The sand bed is about 2.5 inches deep.

Bacteria bloom:
I’ve had an ongoing bacteria bloom for about a month. It’s not bad but it also isn’t great. The water has been cloudy enough to start upsetting my LPS corals.

Green algae/phytoplankton:
I don’t know what it is. I think it’s more likely to be a bacteria due to its reproduction rate. When I clean the glass the build up of cells is heavy within an hour of cleaning. (Initially thought it was phytoplankton due to appearance on cleaning, see image below)

here’s what I’m dealing with
DFE4AB26-0EC2-417C-B22B-9E6C8052A4CB.jpeg

1A158DC1-BB6A-4C20-A565-7FC020274A79.jpeg


I think this is all due to constant sand stirring.

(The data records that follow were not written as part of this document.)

Lemma shared_second j o1 :
  uf_eFileLock x = 0 -> i_nShared i = 0 -> i_nShared j = 0 -> i_eFileLock j = 0 -> i_nRef j = i_nRef i -> i_nLock j = i_bProcessLock j ->
  (mode = false /\ i_bProcessLock j = 0 \/ mode = true /\ i_bProcessLock j = 1 /\ excl o1) ->
  wp (others_ok files f) Qop o1
    (let* _ := passert (i_nShared j =? 0) in
     let* _ := passert (i_eFileLock j =? 0) in
     let* (e2, pInode0) := unixFileLock x j (mkFlock F_RDLCK SHARED_FIRST SHARED_SIZE) in
     let rc := if negb (e2 =? 0) then sqliteErrorFromPosixError e2 SQLITE_IOERR_LOCK else SQLITE_OK in
     let* (e3, pInode1) := unixFileLock x pInode0 (mkFlock F_UNLCK PENDING_BYTE 1) in
     let '(rc, tErrno) := if negb (e3 =? 0) && (rc =? SQLITE_OK) then (SQLITE_IOERR_UNLOCK, e3) else (rc, e2) in
     if negb (rc =? 0) then Ret (rc, note_errno x rc tErrno, pInode1)
     else lock_done (set_lock x 1) (set_counts pInode1 1 (i_nLock pInode1 + 1)) 1 rc).
Proof using Hinv Hf.
  intros Hx Hs Hjs Hjl Hjr Hjn Hj. destruct file_facts as (Hex & Hro & _).
  assert (forall o', others_ok files f o') as Hoth. { intros o' g y Hg Hy. by apply (idle_others o' Hs g y Hg Hy). }
  rewrite Hjs, Hjl. ev. apply wp_bind. eapply (wp_unixFileLock mode); [apply Hoth|done|done|tauto|jcase|done| | | |].
  - intros e He _. apply wp_bind. rewrite (proj2 (Z.eqb_neq e 0)) by done. eapply (wp_unixFileLock mode); [apply Hoth|done|done|tauto|jcase|jcase|done| | |jcase].
    all: intros Hm Hb; cbn [negb Z.eqb andb]; rewrite (proj2 (Z.eqb_neq (sqliteErrorFromPosixError _ _) 0)) by (by apply error_nonzero); ev;
      (match goal with |- context [note_errno x ?rc ?e] => destruct (note_errno_same x rc e) as (Hn1 & Hn2 & Hn3) end);
      apply shared_refused; rewrite ?Hn1; auto; tauto.
  - intros Hm Hb. apply wp_bind. cbn [negb Z.eqb]. eapply (wp_unixFileLock mode); [apply Hoth|done|done|tauto|jcase|jcase|done| |jcase|jcase].
    intros _ _. cbn [negb Z.eqb andb lock_done SQLITE_OK]. ev. eapply shared_first; cbn; auto; [lia|]. left. split; [done|]. split; [done|].
    intros b Hsb. rewrite set_own_out, set_own_in; [done|by apply shared_covered|].
    unfold covers, shared_byte, SHARED_FIRST in *. cbn [l_start l_len]. rewrite (proj2 (Z.ltb_ge _ _)) by lia. apply andb_false_r.
  - intros Hm Hb. apply wp_bind. cbn [negb Z.eqb]. eapply (wp_unixFileLock mode); [apply Hoth|done|done|tauto|jcase|jcase|done|jcase| |jcase].
    intros _ _. cbn [negb Z.eqb andb lock_done SQLITE_OK]. ev. eapply shared_first; cbn; auto; [lia|]. right. destruct Hj as [[? ?]|Hj]; [congruence|done].
  - jcase.
Qed.

Lemma wp_lock_shared : wp (others_ok files f) Qop o (unixLock x i SHARED_LOCK).
Proof using Hinv Hf.
  destruct (li_lock _ _ _ _ Hinv f x Hf) as (Hr & _ & _). destruct file_facts as (Hex & Hro & Hbp & Hbn & Hbe). pose proof (li_range _ _ _ _ Hinv) as Hir.
  unfold unixLock, SHARED_LOCK, NO_LOCK, RESERVED_LOCK, PENDING_LOCK, EXCLUSIVE_LOCK. destruct (Z.leb_spec 1 (uf_eFileLock x)) as [|Hlt]; [by apply inv_same|].
  assert (uf_eFileLock x = 0) as Hx by lia. rewrite Hx. ev.
  assert (i_eFileLock i = 0 \/ i_eFileLock i = 1 \/ i_eFileLock i = 2 \/ 3 <= i_eFileLock i) as [Hi|[Hi|[Hi|Hi]]] by lia.
  2, 3: rewrite Hi; ev; apply wp_bind; destruct inv_count as [_ Hc]; pose proof (li_zero _ _ _ _ Hinv); rewrite (proj2 (Z.ltb_lt _ _)) by lia; ev; apply shared_more; [done|lia].
  2: { rewrite (proj2 (Z.leb_le _ _)) by done. destruct (i_eFileLock i) eqn:E; [lia|ev; by apply inv_same|lia]. }
  rewrite Hi. ev. assert (i_nShared i = 0) as Hs by (by apply (li_zero _ _ _ _ Hinv)).
  pose proof (li_nlock _ _ _ _ Hinv) as Hnl. rewrite Hs in Hnl.
  assert (forall o', others_ok files f o') as Hoth. { intros o' g y Hg Hy. by apply (idle_others o' Hs g y Hg Hy). }
  assert (forall rc e, linv mode o (<[f := note_errno x rc e]> files) i) as Hsame. { intros rc e. destruct (note_errno_same x rc e) as (? & ? & ?). by apply inv_same. }
  apply wp_bind. eapply (wp_unixFileLock mode); [apply Hoth|done|done|done|done|done| | | |].
  - intros e He _. rewrite (proj2 (Z.eqb_neq _ 0)) by done. ev. apply Hsame.
  - intros Hm Hb. apply shared_second; auto.
  - intros Hm Hb. apply shared_second; auto.
  - intros Hm Hb. apply shared_second; cbn; auto using excl_set. lia.
Qed.

(** The only file above SHARED moves to RESERVED, PENDING or EXCLUSIVE. *)
Lemma raise_ok e o' x' :
  uf_eFileLock x = i_eFileLock i -> 1 <= uf_eFileLock x -> uf_eFileLock x' = e -> uf_ctrlFlags x' = uf_ctrlFlags x -> uf_pUnused x' = uf_pUnused x -> 2 <= e <= 4 ->
  file_ok o' e -> others_ok files f o' -> (e = 4 -> i_nShared i <= 1) -> (i_bProcessLock i = 1 -> excl o') ->
  linv mode o' (<[f := x']> files) (set_ilock i e).
Proof using Hinv Hf.
  intros Htop Hx Hx' Hfl Hun He Hok Hoth H4 Hbe. pose proof (li_bp _ _ _ _ Hinv) as Hbp. pose proof (li_zero _ _ _ _ Hinv) as Hz.
  eapply linv_update; [exact Hinv|exact Hf|done|done|lia|done| |apply Hinv| |apply Hinv| | | | | |]; cbn [set_ilock i_nShared i_eFileLock i_bProcessLock]; rewrite ?Hx'; try lia; try done.
  - unfold lk01, SHARED_LOCK. rewrite !(proj2 (Z.leb_le _ _)) by lia. lia.
  - destruct Hbp as [?|(? & ? & _)]; auto.
  - intros g y Hg Hy. pose proof (top_others Htop Hx g y Hg Hy). split; [by left|]. split; [by apply (Hoth g)|]. split; [|lia].
    intros _. split; [done|]. intros ->. by apply (alone_others (H4 eq_refl) Hx g y).
Qed.

Lemma mode_busy : 1 <= uf_eFileLock x -> mode = true -> i_bProcessLock i = 0 -> False.
Proof using Hinv Hf.
  intros Hx Hm Hb. pose proof (li_mode _ _ _ _ Hinv Hm Hb). destruct inv_count as [Hc _]. pose proof (nlocked_pos files f x Hf Hx). lia.
Qed.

My pistol shrimp puts in a serious shift everyday. I think he moves at least a quarter of the sand surface in a day. I also have a wrasse that hides several times a day, and my clownfish digs constantly. I also have a sand sifting starfish but I doubt he is churning up enough.

I have a cheato refugium which is on a 14hr reverse cycle and has doubled in size in the last 2 weeks. I don’t use a skimmer due to a previous low nutrient issue.

My nitrates test at 3ppm (Nyos and Salifert) and my phosphate at 0.02ppm (Hanna ULR)

I used to do a 10% weekly water change but have not done this for 3 weeks to increase my nutrients from 0 and 0 (N and P respectively)

The tank has been running for 3 months. However it was a transfer of an established system that had been running for 8 years. This tank was started with a new bag of live sand.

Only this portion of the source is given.